Avant que ne s’y invite la religion,[8] ses manuels d’étiquette et ses plans de table. Inévitablement ?


Jean-Marie Culot (Hors-les-murs)

Notes :

[1]  Philippe Liesse, Un grand cru : Esprit, Eglise et Monde de J. Moingt, HLM ou CEM, juin 2017, p. 27 . Le contexte de la citation se trouve p. 178, notamment : «Jésus annonce que le royaume de Dieu est déjà là et ne va pas tarder à se manifester et il proclame que tous ceux qui croient en lui en tant qu’envoyé de Dieu et qui pratiquent son commandement nouveau (cela pouvant même suffire) y entreront avec lui à la fin des temps qui est proche. C’est pourquoi il ne cherche pas à fonder une institution de salut apte à traverser les siècles. »

[2]  La substance de ces propos-ci a été largement inspirée par F.  Vouga, H. Hofer et A. Jantet, Dieu sans religion. Les origines laïques du christianisme, Ed. Labor et Fides, 2016 ; notamment le chapitre 2 : Jésus mangeur et buveur. La présence réelle du Royaume, p. 69-82. Le texte suivant cet article-ci, de J.M. Castillo, appelle à une décantation, à un renouvellement de la théologie elle-même : en quoi consiste l’essentiel, le cœur du message, légué avant la religion ?

[3]  Nous nous accoutumons progressivement à cette idée d’abandonner la représentation physique de Jésus ‘à l’occidentale’, grand blond élégant aux yeux bleus, et d’attribuer, au fils (ou non ?) de Joseph, une morphologie typique de son milieu, plus courtaud, basané, crépu. Certainement résistant comme marcheur infatigable, mais sans doute pas émacié s’il est vrai qu’il se distanciait de l’ascétisme de Jean et que, d’agréable compagnie, il ne refusait pas les invitations aux tablées.  

[4]  Du matin au soir ? À notre connaissance, lorsque quelqu’un s’engage pour un ministère religieux, il commence (pendant six ans, si j’ai bien compté !) à potasser de la philo, de l’exégèse, de la dogmatique, de la liturgie, de l’histoire, de la morale, à enchaîner les stages. On s’insère dans un projet bien défini de nature religieuse, un service particulier auprès de communautés identifiables. Ce dut être bien plus court et léger pour les (douze) premiers ‘évêques’ et leurs compagnes ! à quoi se préparaient-ils ? et comment ?

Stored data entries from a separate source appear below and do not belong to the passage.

(** A checkpoint without weights is as fatal. *)
Example checkpoint_without_weights :
  Toy.run (init_args "uabsa" "five.txt" "annotation" "no_weights.ckpt")
  = (Raise (KeyError "state_dict"),
     {| fs := fs Toy.world;
        trace := [EvLoadInput "five.txt";
                  EvLoadCheckpoint "no_weights.ckpt"] |}).
Proof. by vm_compute. Qed.

(** ** [_step] and the labels it rewrites *)

Section Step.
Context `{Torch}.

(** The entry at row [i], column [j] of a tensor, when there is one. *)
Definition entry (t : Tensor) (i j : nat) : option Z :=
  t !! i ≫= λ row, row !! j.

Lemma entry_masked_fill pad v t i j :
  entry (masked_fill pad v t) i j
  = (λ x, if x =? pad then v else x) <$> entry t i j.
Proof.
  unfold entry, masked_fill, Tensor in *.
  revert i. induction t as [|row t IH]; intros [|i]; cbn; try done.
  clear. revert j. induction row as [|x row IH]; intros [|j]; cbn; done.
Qed.

(** Whatever the model then does, [_step] leaves the heap with the labels
    rewritten and nothing else changed. *)
Lemma step_heap self (batch : gmap string nat) (h : gmap nat Tensor) r t :
  batch !! "target_ids" = Some r →
  h !! r = Some t →
  (_step self batch h).2
  = <[r := masked_fill (pad_token_id (tokenizer self)) (-100) t]> h.
Proof.
  intros Hkey Hr.
  unfold _step, masked_assign, forward, getitem, deref, bind, try, modify,
    ret, raise.
  rewrite Hkey. cbn. rewrite Hr. cbn.
  repeat (match goal with
          | |- context [match ?o with Some _ => _ | None => _ end] =>
              destruct o eqn:?; cbn
          end); done.
Qed.

(** C9.  For a batch whose ["target_ids"] tensor is not the tensor of another
    key, [_step] rewrites that tensor where it is: an entry equal to the pad
    token id becomes -100 and every other entry keeps its value and its
    place; the tensors under the other keys, and every other tensor, are as
    they were. *)
Theorem step_relabels_padding self (batch : gmap string nat)
    (h : gmap nat Tensor) r t :
  batch !! "target_ids" = Some r →
  h !! r = Some t →
  (∀ key r', key ≠ "target_ids" → batch !! key = Some r' → r' ≠ r) →
  ∃ t',
    (_step self batch h).2 !! r = Some t'
    ∧ (∀ i j, entry t' i j
              = (λ x, if x =? pad_token_id (tokenizer self) then -100 else x)
                <$> entry t i j)
    ∧ (∀ key r', key ∈ ["source_ids"; "source_mask"; "target_mask"] →
                 batch !! key = Some r' →
                 (_step self batch h).2 !! r' = h !! r')
    ∧ (∀ r', r' ≠ r → (_step self batch h).2 !! r' = h !! r').
Proof.
  intros Hkey Hr Hdistinct. rewrite (step_heap self batch h r t Hkey Hr).
  exists (masked_fill (pad_token_id (tokenizer self)) (-100) t).
  split; [by rewrite lookup_insert_eq|].
  split; [intros i j; apply entry_masked_fill|].
  split.
  - intros key r' Hin Hr'. rewrite lookup_insert_ne; [done|].
    intros <-. apply (Hdistinct key r); [|done|done].
    intros ->. rewrite !elem_of_cons, elem_of_nil in Hin.
    by destruct Hin as [?|[?|[?|?]]].
  - intros r' Hne. by rewrite lookup_insert_ne.
Qed.

End Step.

(** A batch of two target rows padded with 0: the pads become -100 and the
    source tensor keeps its zeros. *)
Lemma step_relabels_padding_witness :
  ∃ t',
    (@_step Toy.torch Toy.fine_tuner Toy.batch Toy.heap).2 !! 0%nat = Some t'
    ∧ t' = [[5; 7; -100; -100]; [9; -100; -100; -100]]
    ∧ (@_step Toy.torch Toy.fine_tuner Toy.batch Toy.heap).2 !! 1%nat
      = Some [[3; 4; 0; 0]; [6; 0; 0; 0]].
Proof.
  destruct (@step_relabels_padding Toy.torch Toy.fine_tuner Toy.batch Toy.heap
              0%nat [[5; 7; 0; 0]; [9; 0; 0; 0]])
    as (t' & Ht' & _ & Hkeys & _).
  - by vm_compute.
  - by vm_compute.
  - intros key r' Hkey Hr' ->. apply Hkey. clear Hkey. revert Hr'.
    unfold Toy.batch.
    rewrite !lookup_insert. by repeat case_decide.
  - exists t'. split; [exact Ht'|]. split.
    + vm_compute in Ht'. by injection Ht' as <-.
    + etrans; [apply (Hkeys "source_ids" 1%nat)|by vm_compute].
      * apply elem_of_cons. by left.
      * by vm_compute.
Defined.

(** ** The scorer *)

Module ScorerProofs.
Import Scorer.

(** The true positives are counted among the predicted and among the gold
    tuples. *)
Lemma count_example_bounds c ex :
  (n_tp c ≤ n_gold c)%nat → (n_tp c ≤ n_pred c)%nat →
  (n_tp (count_example c ex) ≤ n_gold (count_example c ex))%nat
  ∧ (n_tp (count_example c ex) ≤ n_pred (count_example c ex))%nat.
Proof.
  intros Hg Hp. cbn.
  pose proof (subseteq_size _ _ (intersection_subseteq_l ex.1 ex.2)).
  pose proof (subseteq_size _ _ (intersection_subseteq_r ex.1 ex.2)).
  lia.
Qed.

Lemma count_corpus_bounds exs :
  (n_tp (count_corpus exs) ≤ n_gold (count_corpus exs))%nat
  ∧ (n_tp (count_corpus exs) ≤ n_pred (count_corpus exs))%nat.
Proof.
  unfold count_corpus.
  assert (∀ c, (n_tp c ≤ n_gold c)%nat → (n_tp c ≤ n_pred c)%nat →
               (n_tp (foldl count_example c exs)
                ≤ n_gold (foldl count_example c exs))%nat
               ∧ (n_tp (foldl count_example c exs)
                  ≤ n_pred (foldl count_example c exs))%nat) as Hinv.
  { induction exs as [|ex exs IH]; intros c Hg Hp; [done|].
    cbn [foldl]. by apply IH; apply count_example_bounds. }
  apply Hinv; cbn; lia.
Qed.

Lemma of_count_nonneg n : (0 <= of_count n)%Q.
Proof.
  unfold of_count. change 0%Q with (inject_Z 0).
  rewrite <- Zle_Qle. lia.
Qed.

Lemma of_count_pos n : n ≠ 0%nat → (0 < of_count n)%Q.
Proof.
  intros Hn. unfold of_count. change 0%Q with (inject_Z 0).
  rewrite <- Zlt_Qlt. lia.
Qed.

Lemma of_count_le n m : (n ≤ m)%nat → (of_count n <= of_count m)%Q.
Proof. intros Hle. unfold of_count. rewrite <- Zle_Qle. lia. Qed.

(** A count over a larger count that is not 0: the division is defined and
    its value lies between 0 and 1. *)
Lemma divide_counts n m :
  (n ≤ m)%nat → m ≠ 0%nat →
  divide (of_count n) (of_count m) = Some (of_count n / of_count m)%Q
  ∧ (0 <= of_count n / of_count m)%Q
  ∧ (of_count n / of_count m <= 1)%Q.
Proof.
  intros Hle Hm. pose proof (of_count_pos m Hm) as Hpos.
  split; [|split].
  - unfold divide. destruct (Qeq_bool (of_count m) 0) eqn:Hz; [|done].
    apply Qeq_bool_eq in Hz. rewrite Hz in Hpos. by apply Qlt_irrefl in Hpos.
  - apply Qle_shift_div_l; [done|]. rewrite Qmult_0_l. apply of_count_nonneg.
  - apply Qle_shift_div_r; [done|]. rewrite Qmult_1_l. by apply of_count_le.
Qed.

(** The harmonic mean of two numbers between 0 and 1: the division is
    defined unless both are 0, and the value lies between 0 and 1. *)
Lemma f1_of_bounds (p r : Q) :
  (0 <= p)%Q → (p <= 1)%Q → (0 <= r)%Q → (r <= 1)%Q →
  ∃ f, f1_of p r = Some f
       ∧ f = (if Qeq_bool p 0 && Qeq_bool r 0 then 0 else 2 * p * r / (p + r))%Q
       ∧ (0 <= f)%Q ∧ (f <= 1)%Q.
Proof.
  intros Hp0 Hp1 Hr0 Hr1. unfold f1_of.
  destruct (Qeq_bool p 0 && Qeq_bool r 0) eqn:Hboth.
  - exists 0%Q. repeat split; try done.
  - assert (0 < p + r)%Q as Hpos.
    { apply andb_false_iff in Hboth as [Hz|Hz];
        apply Qeq_bool_neq in Hz; lra. }
    exists (2 * p * r / (p + r))%Q. split; [|split; [done|split]].
    + unfold divide. destruct (Qeq_bool (p + r) 0) eqn:Hz; [|done].
      apply Qeq_bool_eq in Hz. lra.
    + apply Qle_shift_div_l; [done|]. nra.
    + apply Qle_shift_div_r; [done|]. nra.
Qed.

(** C6.  For every list of gold and predicted tuple sets the scorer returns
    its three metrics, no division failing: precision is TP over the
    predicted count and 0 when that count is 0, recall is TP over the gold
    count and 0 when that count is 0, F1 is the harmonic mean of the two and
    0 when both are 0; and each of the three lies between 0 and 1. *)
Theorem scores_defined_and_bounded (exs : list Scored) :
  ∃ s,
    compute_scores exs = Some s
    ∧ precision s
      = (if (n_pred (count_corpus exs) =? 0)%nat then 0
         else of_count (n_tp (count_corpus exs))
              / of_count (n_pred (count_corpus exs)))%Q
    ∧ recall s
      = (if (n_gold (count_corpus exs) =? 0)%nat then 0
         else of_count (n_tp (count_corpus exs))
              / of_count (n_gold (count_corpus exs)))%Q
    ∧ f1 s
      = (if Qeq_bool (precision s) 0 && Qeq_bool (recall s) 0 then 0
         else 2 * precision s * recall s / (precision s + recall s))%Q
    ∧ (0 <= precision s)%Q ∧ (precision s <= 1)%Q
    ∧ (0 <= recall s)%Q ∧ (recall s <= 1)%Q
    ∧ (0 <= f1 s)%Q ∧ (f1 s <= 1)%Q.
Proof.
  destruct (count_corpus_bounds exs) as [Hg Hp].
  unfold compute_scores, precision_of, recall_of.
  set (c := count_corpus exs) in *.
  assert (∃ p, (if (n_pred c =? 0)%nat then Some 0%Q
                else divide (of_count (n_tp c)) (of_count (n_pred c)))
               = Some p
               ∧ p = (if (n_pred c =? 0)%nat then 0
                      else of_count (n_tp c) / of_count (n_pred c))%Q
               ∧ (0 <= p)%Q ∧ (p <= 1)%Q) as (p & -> & Hpv & Hp0 & Hp1).
  { destruct (n_pred c =? 0)%nat eqn:Hz.
    - exists 0%Q. repeat split; done.
    - apply Nat.eqb_neq in Hz.
      destruct (divide_counts (n_tp c) (n_pred c) Hp Hz) as (-> & ? & ?).
      eexists. repeat split; done. }
  assert (∃ r, (if (n_gold c =? 0)%nat then Some 0%Q
                else divide (of_count (n_tp c)) (of_count (n_gold c)))
               = Some r
               ∧ r = (if (n_gold c =? 0)%nat then 0
                      else of_count (n_tp c) / of_count (n_gold c))%Q
               ∧ (0 <= r)%Q ∧ (r <= 1)%Q) as (r & -> & Hrv & Hr0 & Hr1).
  { destruct (n_gold c =? 0)%nat eqn:Hz.
    - exists 0%Q. repeat split; done.
    - apply Nat.eqb_neq in Hz.
      destruct (divide_counts (n_tp c) (n_gold c) Hg Hz) as (-> & ? & ?).
      eexists. repeat split; done. }
  destruct (f1_of_bounds p r Hp0 Hp1 Hr0 Hr1) as (f & Hf & Hfv & Hf0 & Hf1).
  cbn. rewrite Hf. cbn.
  exists {| precision := p; recall := r; f1 := f |}. cbn.
  repeat split; done.
Qed.

(** The aggregation example of the design document: one example with one
    matching tuple, one with a gold tuple and no prediction. *)
Example scores_of_two_examples :
  compute_scores [ ({[ ["food"; "POS"] ]}, {[ ["food"; "POS"] ]});
                   ({[ ["wine"; "NEG"] ]}, ∅) ]
  = Some {| precision := (1 / 1)%Q;
            recall := (1 / 2)%Q;
            f1 := (2 * (1 / 1) * (1 / 2) / (1 / 1 + 1 / 2))%Q |}.
Proof. by vm_compute. Qed.

(** No prediction and no gold tuple at all: the three metrics are 0. *)
Example scores_of_nothing :
  compute_scores [] = Some {| precision := 0; recall := 0; f1 := 0 |}.
Proof. by vm_compute. Qed.

End ScorerProofs.

(** * Further properties *)

(** ** [_step]: missing keys, repetition, and what the model is given *)

Section StepEdges.
Context `{Torch}.

Lemma masked_fill_twice pad t :
  masked_fill pad (-100) (masked_fill pad (-100) t) = masked_fill pad (-100) t.
Proof.
  unfold masked_fill. rewrite map_map. apply map_ext. intros row.
  rewrite map_map. apply map_ext. intros x.
  destruct (x =? pad) eqn:Hx; [|by rewrite Hx].
  by destruct (-100 =? pad).
Qed.

(** Without a ["target_ids"] key the step raises [KeyError] at its first
    line and no tensor is touched. *)
Theorem step_without_target_ids self (batch : gmap string nat)
    (h : gmap nat Tensor) :
  batch !! "target_ids" = None →
  _step self batch h = (Raise (KeyError "target_ids"), h).
Proof.
  intros Hkey. unfold _step, getitem, bind, try, raise. by rewrite Hkey.
Qed.

(** With ["target_ids"] present but one of the three other keys missing, the
    step raises [KeyError] for the first missing one, in the order in which
    the call looks them up, and the labels are rewritten all the same: the
    assignment comes before the lookups. *)
Theorem step_rewrites_before_key_error self (batch : gmap string nat)
    (h : gmap nat Tensor) r t :
  batch !! "target_ids" = Some r →
  h !! r = Some t →
  (batch !! "source_ids" = None ∨ batch !! "source_mask" = None
   ∨ batch !! "target_mask" = None) →
  ∃ found key later,
    _step self batch h
    = (Raise (KeyError key),
       <[r := masked_fill (pad_token_id (tokenizer self)) (-100) t]> h)
    ∧ ["source_ids"; "source_mask"; "target_mask"] = found ++ key :: later
    ∧ Forall (λ k, is_Some (batch !! k)) found
    ∧ batch !! key = None.
Proof.
  intros Hkey Hr Hmiss.
  unfold _step, masked_assign, forward, getitem, deref, bind, try, modify,
    ret, raise.
  rewrite Hkey. cbn. rewrite Hr. cbn.
  destruct (batch !! "source_ids") as [rs|] eqn:Hs; cbn.
  2:{ exists [], "source_ids", ["source_mask"; "target_mask"].
      repeat split; try done. }
  destruct (batch !! "source_mask") as [rm|] eqn:Hm; cbn.
  2:{ exists ["source_ids"], "source_mask", ["target_mask"].
      repeat split; try done. repeat constructor. by rewrite Hs. }
  destruct (batch !! "target_mask") as [rt|] eqn:Ht; cbn.
  2:{ exists ["source_ids"; "source_mask"], "target_mask", [].
      repeat split; try done.
      repeat constructor; [by rewrite Hs|by rewrite Hm]. }
  by destruct Hmiss as [?|[?|?]].
Qed.

End StepEdges.

Section StepRepeated.
Context `{Torch}.

(** The heap that [_step] leaves, whatever the batch and the heap are. *)
Lemma step_heap_cases self (batch : gmap string nat) (h : gmap nat Tensor) :
  (_step self batch h).2
  = match batch !! "target_ids" with
    | Some r =>
        match h !! r with
        | Some t =>
            <[r := masked_fill (pad_token_id (tokenizer self)) (-100) t]> h
        | None => h
        end
    | None => h
    end.
Proof.
  destruct (batch !! "target_ids") as [r|] eqn:Hkey.
  - destruct (h !! r) as [t|] eqn:Hr; [by apply step_heap|].
    unfold _step, masked_assign, getitem, deref, bind, try, ret, raise.
    rewrite Hkey. cbn. by rewrite Hr.
  - by rewrite step_without_target_ids.
Qed.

[5]  Jésus n’a-t-il pas ‘institué’ la Cène et envoyé baptiser ? Question à reprendre.

[6]  On peut prudemment penser que ce fragment, posant exceptionnellement Jean et Jésus sur pied d’égalité, date d’une époque antérieure aux tensions qui auraient existé après leurs disparitions entre leurs disciples respectifs, et qu’il puisse être de l’époque même de Jésus, peut-être de sa bouche. Qui, d’ailleurs, dans les communautés ultérieures, se serait risqué à fabriquer une scène où Jésus se définit lui-même comme goinfre et poivrot ? Ce dut être une définition d’une facette de sa personnalité que se donna Jésus, non sans défi ni humour, et qui restera partie intégrante de son portrait dans la tradition. Que Jésus ait choisi des enfants comme acteurs de la danse ou du deuil rompt avec la tradition patriarcale où les enfants comptaient pour rien, et lui permet d’ajouter à cette petite parabole de la légèreté et un rien de provocation.

[7]  Jésus n’aura pas l’occasion de rencontrer les questions intéressantes qui, en son nom, nous occupent aujourd’hui. À quelles ‘conditions’, notamment d’état civil, un homme peut-il choisir sa place à table ? à quoi s’expose une femme qui prononcerait telle parole rituelle, usurperait la prérogative patriarcale ? à quelle distance de la table convient-il d’installer les divorcés remariés et les homosexuels en couple (Amoris Laetitia, § 250, 251 et 300) ? comment isoler les pains substantiels des trans-substantiels ? Et cent autres questions intéressantes pour lesquelles le religieux, prolifique en hiérarchies, interdits et ségrégations, est remarquablement inventif. Quel niveau d’insonorisation prévoir entre les buffets hallal et kascher ? etc.

[8] « Les Églises ont peur de la sécularisation. Or nous pensons qu’elles devraient avoir plutôt peur de la religion. Qu’elles perdent leur identité et leur raison d’être en gérant le religieux. Qu’elles ne sont pas appelées à être servantes de la religion, mais de l’humanité. »  F. Vouga, op. cit. Introduction, p. 6-7.